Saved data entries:
*** Begin section ***

Lemma copy_blocks_ok fuel k : total < 2 ^ 31 → aligned k →
  0 ≤ k ≤ total → total - k < Z.of_nat fuel →
  ∃ k', copy_blocks fuel (dst + k) (src + k) (total - k) (copied k) =
    Ok (copied k') (dst + k', src + k', total - k') ∧ k ≤ k' ≤ total ∧ aligned k'.
Proof.
  intros Hsmall. revert k. induction fuel as [|fuel IH]; intros k Ha Hk Hf; [lia|]. simpl.
  rewrite u32_small by lia.
  destruct (Z.leb_spec BIGBLOCKSIZE (total - k)) as [Hle|]; [|exists k; split; [done|by split; [lia|]]].
  unfold BIGBLOCKSIZE in *. rewrite s32_small by lia.
  pose proof (copy_word_at k 0 Ha ltac:(lia) ltac:(lia) ltac:(lia)) as H0.
  rewrite Z.mul_0_l, !Z.add_0_r in H0. rewrite (bind_ok _ _ _ _ _ H0).
  rewrite (bind_ok _ _ _ _ _ (copy_word_at k 1 Ha ltac:(lia) ltac:(lia) ltac:(lia))).
  replace (k + 1 * 4 + 4) with (k + 2 * 4) by lia.
  rewrite (bind_ok _ _ _ _ _ (copy_word_at k 2 Ha ltac:(lia) ltac:(lia) ltac:(lia))).
  replace (k + 2 * 4 + 4) with (k + 3 * 4) by lia.
  rewrite (bind_ok _ _ _ _ _ (copy_word_at k 3 Ha ltac:(lia) ltac:(lia) ltac:(lia))), <- !Z.add_assoc.
  replace (total - k - 16) with (total - (k + 16)) by lia.
  destruct (IH (k + 16) (aligned_more k 4 Ha)) as (k' & Hr & ? & ?); [lia|lia|].
  exists k'. by split; [|split; [lia|]].
Qed.
End copy.

Lemma copied_0 m dst src : 0 ≤ dst → copied m dst src 0 = m.
Proof. intros. by apply splice_nil. Qed.
Lemma lor_0 a b : Z.lor a b = 0 → a = 0 ∧ b = 0.
Proof. apply Z.lor_eq_0_iff. Qed.

Lemma rt_memcpy_ok m dst src count :
  Forall is_byte m → 0 ≤ dst → 0 ≤ src → 0 ≤ count < 2 ^ 31 →
  dst + count ≤ zlen m → src + count ≤ zlen m → dst ≤ src ∨ src + count ≤ dst →
  rt_memcpy dst src count m = Ok (splice m dst (slice m src count)) dst.
Proof.
  intros Hb Hd Hs Hc Hdf Hsf Hfw. unfold rt_memcpy. rewrite s32_small, u32_small by lia.
  set (wide := if _ && _ then _ else _).
  assert (∃ k, wide m = Ok (copied m dst src k) (dst + k, src + k, count - k) ∧ 0 ≤ k ≤ count)
    as (k & Hw & Hk).
  { unfold wide. destruct (negb _ && _) eqn:Hwide;
      [|exists 0; rewrite copied_0, !Z.add_0_r, Z.sub_0_r by lia; split; [done|lia]].
    apply andb_prop in Hwide as [_ Ha]. apply Z.eqb_eq, lor_0 in Ha as [Has Had]. rewrite land_3 in Has, Had.
    destruct (copy_blocks_ok m dst src count Hb (conj Hd Hdf) (conj Hs Hsf) Hfw (S (Z.to_nat count)) 0)
      as (k & Hcp & ? & Ha); [lia|by split; rewrite Z.add_0_r|lia|lia|].
    rewrite !Z.add_0_r, Z.sub_0_r, copied_0 in Hcp by lia. rewrite (bind_ok _ _ _ _ _ Hcp). cbv iota beta.
    destruct (copy_words_ok m dst src count Hb (conj Hd Hdf) (conj Hs Hsf) Hfw (S (Z.to_nat count)) k)
      as (k' & -> & ?); [lia|done|lia|lia|]. exists k'. split; [done|lia]. }
  rewrite (bind_ok _ _ _ _ _ Hw). cbv iota beta.
  by rewrite (bind_ok _ _ _ _ _ (copy_up_ok m dst src count Hb (conj Hd Hdf) (conj Hs Hsf) Hfw
    (Z.to_nat (count - k)) k ltac:(lia) ltac:(lia))).
Qed.
(** [rt_memcpy] moves the [count] bytes at [src] to [dst], by blocks of
    four words, by words or by bytes as the alignment allows, also when the
    areas overlap as long as [dst] does not lie inside the source. *)
Theorem rt_memcpy_spec m dst src count :
  Forall is_byte m → 0 ≤ dst → 0 ≤ src → 0 ≤ count < 2 ^ 31 →
  dst + count ≤ zlen m → src + count ≤ zlen m → dst ≤ src ∨ src + count ≤ dst →
  rt_memcpy dst src count m = Ok (splice m dst (slice m src count)) dst.
Proof. apply rt_memcpy_ok. Qed.

Lemma splice_splice_before (m xs ys : list Z) a :
  0 ≤ a → a + zlen xs + zlen ys ≤ zlen m →
  splice (splice m (a + zlen xs) ys) a xs = splice m a (xs ++ ys).
Proof.
  intros. pose proof (zlen_nonneg xs). pose proof (zlen_nonneg ys).
  apply byte_eq; [rewrite !zlen_splice; rewrite ?zlen_splice, ?zlen_app; lia|].
  rewrite zlen_splice by (rewrite ?zlen_splice; lia). rewrite zlen_splice by lia. intros i Hi.
  rewrite !byte_splice by (rewrite ?zlen_splice, ?zlen_app; lia). rewrite zlen_app.
  destruct (Z.leb_spec a i), (Z.leb_spec (a + zlen xs) i), (Z.ltb_spec i (a + zlen xs)),
    (Z.ltb_spec i (a + zlen xs + zlen ys)), (Z.ltb_spec i (a + (zlen xs + zlen ys)));
    simpl; try lia; try done; rewrite byte_app by lia.
  all: destruct (Z.ltb_spec (i - a) (zlen xs)); try lia; f_equal; lia.
Qed.

Section copy_down.
Context (m : list Z) (dst src total : Z).
Hypothesis bytes : Forall is_byte m.
Hypothesis dst_in : 0 ≤ dst ∧ dst + total ≤ zlen m.
Hypothesis src_in : 0 ≤ src ∧ src + total ≤ zlen m.
Hypothesis backward : src < dst.

(** The last bytes, from offset [k] on, have been copied. *)
Definition copied_from (k : Z) : list Z := splice m (dst + k) (slice m (src + k) (total - k)).

Lemma zlen_copied_from k : 0 ≤ k ≤ total → zlen (copied_from k) = zlen m.
Proof. intros. unfold copied_from. apply zlen_splice; [lia|]. rewrite zlen_slice; lia. Qed.

Lemma copy_byte_down_ok k : 0 < k ≤ total →
  copy_byte (dst + k - 1) (src + k - 1) (copied_from k) = Ok (copied_from (k - 1)) tt.
Proof.
  intros. unfold copy_byte.
  rewrite (bind_ok _ _ _ _ _ (load8_ok (copied_from k) (src + k - 1) ltac:(rewrite zlen_copied_from; lia))).
  assert (byte (copied_from k) (src + k - 1) = byte m (src + k - 1)) as ->.
  { unfold copied_from. rewrite byte_splice by (rewrite ?zlen_slice; lia).
    by rewrite (proj2 (Z.leb_gt (dst + k) _)) by lia. }
  assert (is_byte (byte m (src + k - 1))) as Hb.
  { rewrite List.Forall_forall in bytes. apply bytes, nth_In. unfold zlen in *. lia. }
  unfold store8. replace (u8 (byte m (src + k - 1))) with (byte m (src + k - 1))
    by (symmetry; by apply Z.mod_small).
  set (b := [byte m (src + k - 1)]). assert (zlen b = 1) as Hz by done.
  rewrite store_bytes_ok by (rewrite ?zlen_copied_from; lia). f_equal. unfold copied_from.
  replace (dst + k) with (dst + k - 1 + zlen b) at 1 by lia.
  rewrite splice_splice_before by (rewrite ?zlen_slice; lia).
  f_equal; [lia|]. rewrite (slice_split m (src + (k - 1)) (total - (k - 1)) 1) by lia.
  f_equal; [|f_equal; lia].
  apply byte_eq; [by rewrite zlen_slice by lia|]. intros i Hi.
  rewrite byte_slice by lia. replace i with 0 by lia. unfold b. cbn. f_equal. lia.
Qed.

Lemma copy_bytes_down_ok n k : k = Z.of_nat n → k ≤ total →
  copy_bytes_down n (dst + k) (src + k) (copied_from k) = Ok (copied_from 0) tt.
Proof.
  revert k. induction n as [|n IH]; intros k Hk ?; [simpl; by replace k with 0 by lia|].
  simpl. rewrite (bind_ok _ _ _ _ _ (copy_byte_down_ok k ltac:(lia))).
  rewrite <- !Z.add_sub_assoc. apply IH; lia.
Qed.
End copy_down.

*** End section ***

* _WHAT THIS TASK INVOLVES_
What is needed is one number: how many lines of the records above contain the word "Lemma".

* _RESPONSE TO THE TASK_
8